Notre lettre à l’Etat français

Le 3 novembre dernier, nous lancions notre campagne pour vraiment faire de la France le pays leader du climat. Nous rendons aujourd’hui publique notre lettre à l’Etat français.  

A Monsieur le Président de la République,

Emmanuel Macron

A Monsieur le Premier Ministre,

Edouard Philippe

A Monsieur le Ministre de la Transition écologique et solidaire,

Nicolas Hulot

Objet de la demande : Changer notre droit pour faire de la France le pays leader du climat

Monsieur le Président de la République,

Monsieur le Premier Ministre,

Monsieur le Ministre de la Transition écologique et solidaire,

Nous soumettons à votre haute bienveillance différentes propositions pour que l’Etat français devienne un pays leader de la lutte contre le changement climatique.

En tant que pays développé, la France a une responsabilité toute particulière dans la catastrophe climatique en cours. Au regard de cette responsabilité, mais aussi et surtout des engagements pris par la France avec l’Accord de Paris, notre pays devrait être à la fois à la pointe des politiques de lutte contre les émissions de gaz à effet de serre et exemplaire quant au respect de ses engagements internationaux en la matière. Nous saluons la prise de position ambitieuse de la France pour défendre l’accord de Paris, qui doit à présent être suivie de politiques à la hauteur de ces déclarations afin d’impulser une dynamique de changement pour défendre l’objectif de limitation du réchauffement climatique à 1,5°C.

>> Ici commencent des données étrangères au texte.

Lemma unopenable_file_raises
    ast_parse fs directories output_file directory root subdirs names file e :
  (forall d, In d (iter directories) -> fspath_check d = Ok tt) ->
  In directory (iter directories) ->
  In (root, subdirs, names) (Os.walk fs directory) ->
  In file names ->
  endswith file ".py" = true ->
  open_r fs (path_join root file) = Raise e ->
  exists filepath e',
    endswith filepath ".py" = true /\
    open_r fs filepath = Raise e' /\
    generate_html ast_parse fs directories output_file = Raise e'.
Proof.
  intros Hpaths Hdir Hwalk Hfile Hpy Hopen.
  pose proof (selected_file fs directory root subdirs names file
                Hwalk Hfile Hpy) as Hsel.
  assert (Hentry : file_entry ast_parse fs directory (path_join root file)
                   = Raise e).
  { unfold file_entry, get_file_docstring. now rewrite Hopen. }
  destruct (traverse_raises _ _ _ Hsel Hentry) as [p [e1 [_ [_ Htr]]]].
  assert (Hd : directory_entry ast_parse fs directory = Raise e1)
    by (unfold directory_entry; now rewrite (Hpaths _ Hdir), Htr).
  destruct (traverse_raises _ _ _ Hdir Hd) as [d [e' [Hind [Hd' Hw]]]].
  destruct (directory_entry_raises _ _ _ (Hpaths _ Hind) Hd')
    as [filepath [Hin Hfail]].
  exists filepath, e'. split; [exact (selected_endswith _ _ _ Hin)|].
  split; [exact Hfail|].
  rewrite generate_html_render. unfold Model.walk. now rewrite Hw.
Qed.
Lemma join_cons (p : str) (ps : list str) :
  join sep (p :: ps) = p ++ match ps with [] => [] | _ :: _ => sep ++ join sep ps end.
Proof. destruct ps; [rewrite app_nil_r|]; reflexivity. Qed.

Lemma skip_ws_dumps j tail :
  json_value j = true -> skip_ws (dumps j ++ tail) = dumps j ++ tail.
Proof.
  intros H. destruct (dumps_head j H) as (c & r & E & Hws & _). rewrite E.
  apply skip_ws_head. exact Hws.
Qed.

Lemma parse_items_dumps (items : list JSON) :
  Forall reads_back items -> forallb json_value items = true ->
  forall x fuel rest,
    reads_back x -> json_value x = true ->
    (list_sum (map (fun y => S (size y)) (x :: items)) <= fuel)%nat ->
    parse_items fuel (join sep (map dumps (x :: items)) ++ ord "]" :: rest)
    = Some (x :: items, rest).
Proof.
  induction items as [|y ys IH]; intros Hrb Hwf x fuel rest Hx Hxv Hfuel;
    (destruct fuel as [|fuel]; [cbn in Hfuel; lia|]);
    cbn [map list_sum fold_right] in Hfuel; rewrite parse_items_eq; cbn [map]; rewrite join_cons.
  - rewrite app_nil_r, Hx by (reflexivity || lia). reflexivity.
  - rewrite <- !app_assoc. rewrite Hx by (reflexivity || lia).
    cbn [mbind option_bind]. cbv beta iota.
    change (skip_ws (sep ++ ?t)) with (skip_ws (ord "," :: 0x20 :: t)).
    rewrite skip_ws_head by reflexivity.
    change (ord "," =? ord "]") with false. change (ord "," =? ord ",") with true.
    cbv iota.
    cbn [forallb] in Hwf. apply andb_prop in Hwf as [Hy Hys].
    apply Forall_cons in Hrb as [Hyr Hysr].
    change (skip_ws (0x20 :: ?t)) with (skip_ws t).
    assert (E : skip_ws (join sep (map dumps (y :: ys)) ++ ord "]" :: rest)
                = join sep (map dumps (y :: ys)) ++ ord "]" :: rest).
    { cbn [map]. rewrite join_cons, <- app_assoc. apply skip_ws_dumps. exact Hy. }
    cbn [map] in E |- *. rewrite E.
    pose proof (IH Hysr Hys y fuel rest Hyr Hy) as R.
    cbn [map list_sum fold_right] in R. rewrite R by lia. reflexivity.
Qed.

Lemma skip_ws_member kv tail : skip_ws (member kv ++ tail) = member kv ++ tail.
Proof. reflexivity. Qed.
(** C3. In variant 1, every turn succeeds; after [b XOR c] is written to
    the cell at the first address, [t] is the high word of that cell
    shifted right by 24, [t'] is
    [(((~t) & 1) << 4) | ((((~t) & 1) << 4) & t) << 1 | (t & 32) >> 1]
    (no operation wraps, [t' < 64]), and [t' << 24] is XORed into the high
    word of the cell: the low word and every other word keep their
    value, and the turn goes on from that scratchpad. *)
Theorem variant1_tweak_written_cell (tweak : Z) (s : loop_state) :
  sp_ok (words s) →
  ∃ s' w0 w1 c0 c1,
    iteration 1 tweak s = Some s' ∧
    load (words s) (TO_ADDR (a s)) = Some w0 ∧
    load (words s) (TO_ADDR (a s) + 1) = Some w1 ∧
    b s' = cnSingleRound (w0, w1) (a s) ∧
    let addr := TO_ADDR (a s) in
    let lo := Z.lxor (b s).1 (b s').1 in
    let hi := Z.lxor (b s).2 (b s').2 in
    let sp2 := <[Z.to_nat (addr + 1) := hi]> (<[Z.to_nat addr := lo]> (words s)) in
    let t := Z.shiftr hi 24 in
    let t' :=
      Z.lor (Z.lor (Z.shiftl (Z.land (Z.lnot t) 1) 4)
                   (Z.shiftl (Z.land (Z.shiftl (Z.land (Z.lnot t) 1) 4) t) 1))
            (Z.shiftr (Z.land t 32) 1) in
    let sp3 := <[Z.to_nat (addr + 1) := Z.lxor hi (Z.shiftl t' 24)]> sp2 in
    variant1_tweak sp2 addr = Some sp3 ∧
    0 <= t' < 64 ∧
    load sp3 addr = Some lo ∧
    load sp3 (addr + 1) = Some (Z.lxor hi (Z.shiftl t' 24)) ∧
    (∀ n, n ≠ Z.to_nat (addr + 1) → sp3 !! n = sp2 !! n) ∧
    load sp3 (TO_ADDR (b s')) = Some c0 ∧
    load sp3 (TO_ADDR (b s') + 1) = Some c1 ∧
    c s' = (c0, c1).
Proof.
  intros Hs.
  destruct (iteration_steps 1 tweak s Hs)
    as (w0 & w1 & sp1 & sp3 & c0 & c1 & r & sp4 & sp6 & Hsteps).
  cbv zeta in Hsteps.
  destruct Hsteps as (Hw0 & Hw1 & Hsp1 & Hsp3 & Hc0 & Hc1 & Hr & _ & _ &
                      _ & _ & _ & _ & Hit).
  rewrite decide_False in Hsp1 by done. rewrite decide_False in Hr by done.
  rewrite decide_True in Hsp3 by done.
  injection Hsp1 as <-. injection Hr as <-.
  set (c' := cnSingleRound (w0, w1) (a s)) in *.
  destruct (TO_ADDR_range (a s)) as [Ha _]. apply sp_ok_words in Hs as Hl.
  set (addr := TO_ADDR (a s)) in *.
  set (lo := Z.lxor (b s).1 c'.1) in *. set (hi := Z.lxor (b s).2 c'.2) in *.
  set (sp2 := <[Z.to_nat (addr + 1) := hi]> (<[Z.to_nat addr := lo]> (words s))) in *.
  assert (load sp2 (addr + 1) = Some hi) as Hhi.
  { apply list_lookup_insert_eq. rewrite length_insert. lia. }
  rewrite (variant1_tweak_spec sp2 addr hi) in Hsp3 by (lia || done).
  rewrite <- Z.shiftl_mul_pow2, tweak1_index_eq in Hsp3 by lia.
  injection Hsp3 as <-.
  eexists _, w0, w1, c0, c1. split; [exact Hit|].
  cbn [b c fst snd]. fold c' addr lo hi sp2.
  split; [done|]. split; [done|]. split; [done|].
  split.
  { rewrite (variant1_tweak_spec sp2 addr hi) by (lia || done).
    by rewrite <- Z.shiftl_mul_pow2, tweak1_index_eq by lia. }
  split; [rewrite <- tweak1_index_eq; apply tweak1_index_range|].
  split.
  { unfold load. rewrite list_lookup_insert_ne by lia.
    unfold sp2. rewrite list_lookup_insert_ne by lia.
    apply list_lookup_insert_eq. lia. }
  split.
  { apply list_lookup_insert_eq. unfold sp2. rewrite !length_insert. lia. }
  split; [intros n Hn; by apply list_lookup_insert_ne|done].
Qed.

Toutefois, nous pensons que le droit français actuel est inadapté à l’urgence climatique. Preuve en est : les émissions importées n’ont cessé d’augmenter depuis vingt ans, rendant notre bilan global négatif, tandis que le récent avis du Conseil d’Etat sur le projet de loi visant à interdire les hydrocarbures a souligné l’importance de conjuguer le respect des intérêts économiques et la protection de l’environnement, là où des milliers de scientifiques nous interpellent sur le peu de temps qu’il nous reste pour agir.

Cette situation est un facteur d’injustice au regard des lourdes menaces que fait peser le réchauffement climatique sur l’existence de nombreuses populations, y compris de nombreux citoyens français. Les incendies de l’été en Provence et les ouragans du mois de septembre dans les Caraïbes ont ainsi rappelé avec force que les citoyen-ne-s français-es ne seront pas épargné-e-s par les conséquences du réchauffement climatique.

C’est à vous, Monsieur le Président, Messieurs les Ministres, qu’incombe la lourde responsabilité de réduire au maximum les risques que fait peser le réchauffement climatique sur la population française. Ne pas agir ni changer le droit maintenant vous exposera dans le futur à des poursuites judiciaires : lorsque des victimes françaises de catastrophes climatiques viendront engager votre responsabilité à la fois sur les plans administratif, civil et pénal.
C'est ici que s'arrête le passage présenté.